The standard square-root calc as stated is of course correct. It is a good rule of thumb because it ties speed to the wavemaking ability of the hull. The idea is that the length of one wave (bow to stern) is as much wave as a displacing hull can generate, and the length of a wave is tied to its speed (and that of the hull creating it). As the boat tries to go faster, the stern wave has to move aft into the wake, denying buoyant support to the stern. The stern drops, and in that bow-up stance it takes a lot more power than a sailboat can normally generate to go any faster without surfing or planing.
But it's just a rule of thumb. One of the factors that can increase a hull's theoretical speed is volume in the stern.

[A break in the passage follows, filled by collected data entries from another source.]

(** C31: The badness that prisyst ends with is at least that of the processors
    together, of the memory and of the swap space; memory is proposed as the
    sort order only from badness 70 on; and while nothing is busy at all the
    order stays as it was, but for memory, which becomes processor order. *)
Theorem prisyst_order nsecs avgval x d d' :
  prisyst e b ls sel fixedhead nsecs avgval x d = Some d' ->
  Z.max (cpu_badness d.(display.sample)) (Z.max (mem_badness d.(display.sample)) (swap_badness d.(display.sample)))
    <= d'.(display.highbadness) /\
  (d'.(display.highorder) = MSORTMEM -> 70 <= d'.(display.highbadness)) /\
  (d'.(display.highbadness) = 0 ->
     d'.(display.highorder) = if d.(display.highorder) =? MSORTMEM then MSORTCPU else d.(display.highorder)).
Proof.
  intros E. unfold prisyst in E. bind in E as [x1 d1] E1. bind in E as d2 E2. bind in E as d3 E3. bind in E as d4 E4.
  apply prisyst_rest_rises in E as (d5 & R5 & ->).
  apply prisyst_cpu_rises in E1 as (R1 & B1 & K1). apply prisyst_mem_rises in E2 as (R2 & B2 & K2).
  apply prisyst_swap_rises in E3 as [R3 B3]. apply prisyst_paging_rises in E4 as R4.
  rewrite K2, K1 in B3. rewrite K1 in B2. cbn in B1, B2, B3.
  assert (R : rises (start_badness d) d5).
  { exact (transitivity R1 (transitivity R2 (transitivity R3 (transitivity R4 R5)))). }
  destruct R as [[HR _] OR]. cbn in HR, OR.
  destruct R2 as [[H2 _] _], R3 as [[H3 _] _], R4 as [[H4 _] _], R5 as [[H5 _] _].
  assert (Hb : (settle_order d5).(display.highbadness) = d5.(display.highbadness)).
  { unfold settle_order. by destruct (_ && _). }
  rewrite Hb. split; [lia|]. unfold settle_order.
  destruct (Z.ltb_spec d5.(display.highbadness) 70), (Z.eqb_spec d5.(display.highorder) MSORTMEM) as [Em|Em]; cbn.
  - split; [done|]. intros H0. rewrite OR in Em by done. by rewrite Em.
  - split; [done|]. intros H0. rewrite OR in * by done. by rewrite (proj2 (Z.eqb_neq _ _)).
  - split; [lia|]. lia.
  - split; [lia|]. lia.
Qed.

(** Whatever is busy, prisyst names an order of processes. *)
Theorem prisyst_orders nsecs avgval x d d' : d.(display.highorder) ∈ sort_orders ->
  prisyst e b ls sel fixedhead nsecs avgval x d = Some d' -> d'.(display.highorder) ∈ sort_orders.
Proof.
  intros Ho E. unfold prisyst in E. bind in E as [x1 d1] E1. bind in E as d2 E2. bind in E as d3 E3. bind in E as d4 E4.
  apply prisyst_rest_rises in E as (d5 & R5 & ->).
  apply prisyst_cpu_rises in E1 as (R1 & _). apply prisyst_mem_rises in E2 as (R2 & _).
  apply prisyst_swap_rises in E3 as [R3 _]. apply prisyst_paging_rises in E4 as R4.
  destruct (transitivity R1 (transitivity R2 (transitivity R3 (transitivity R4 R5)))) as [[_ HO] _].
  unfold settle_order. destruct (_ && _); [cbn; an_order | by apply HO].
Qed.
End steps.

(** ** Concrete values *)

Definition no_lines : syslines.syslines := syslines.mk [] [] [] [] [] [] [] [] [] [] [] [] [] [] [].

(** The built-in layouts are accepted. *)
Definition builtin : syslines.syslines :=
  match built_in_lines no_lines with Ret ls => ls | Exit _ => no_lines end.

Lemma built_in_accepted : built_in_lines no_lines = Ret builtin.
Proof. by vm_compute. Qed.

Definition all_lines : sysselect.sysselect := sysselect.mk None None None 10 10 10 10 10 10 10.
Definition one_cpu : sstat.sstat :=
  upd_cpu (fun c => set_cpustat_nrcpu 1 (set_cpustat_all (percpu.mk 0 95 0 0 5 0 0 0 0 0 freqcnt_zero 0 0 [0; 0]) c)) sstat_zero.
Definition display_start (s : sstat.sstat) : display.display := display.mk s true [] 2 0 MSORTMEM.

Lemma prisyst_order_witness : exists d',
  prisyst (env_of 80) default_badness builtin all_lines false 10 0 param_zero (display_start one_cpu) = Some d' /\
  cpu_badness default_badness one_cpu = 105 /\ 105 <= d'.(display.highbadness) /\ d'.(display.highorder) = MSORTCPU.
Proof.
  destruct (prisyst (env_of 80) default_badness builtin all_lines false 10 0 param_zero (display_start one_cpu))
    as [d'|] eqn:E; [|exfalso; vm_compute in E; discriminate E].
  exists d'. split; [reflexivity|].
  destruct (prisyst_order (env_of 80) default_badness builtin all_lines false 10 0 param_zero (display_start one_cpu) d' E)
    as (H1 & _). vm_compute in E. injection E as <-. split; [by vm_compute|]. split; [|reflexivity].
  etransitivity; [|exact H1]. vm_compute. discriminate.
Defined.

Boats with wider sections aft have more buoyant volume and can stretch out the wavelength more. Another big one is what the effective waterline length is when a boat heels. Meter class designs have long overhangs for a good reason. When the boat is upright, the measured waterline is short and the rating rule thinks the boat is slow. When the boat heels, a whole lot of unmeasured waterline is put to work in the overhangs. Most every keelboat has "more" waterline when heeled than when vertical.
There are a whole bunch of other factors here as well, including the massive increase in wavemaking drag as a hull approaches hull speed that places increased demands on power to overcome the theoretical limit, and an increase in form drag as the stern drops. But in the end, most every keelboat seems capable of exceeding its theoretical hull speed in the right conditions, for example on a reach.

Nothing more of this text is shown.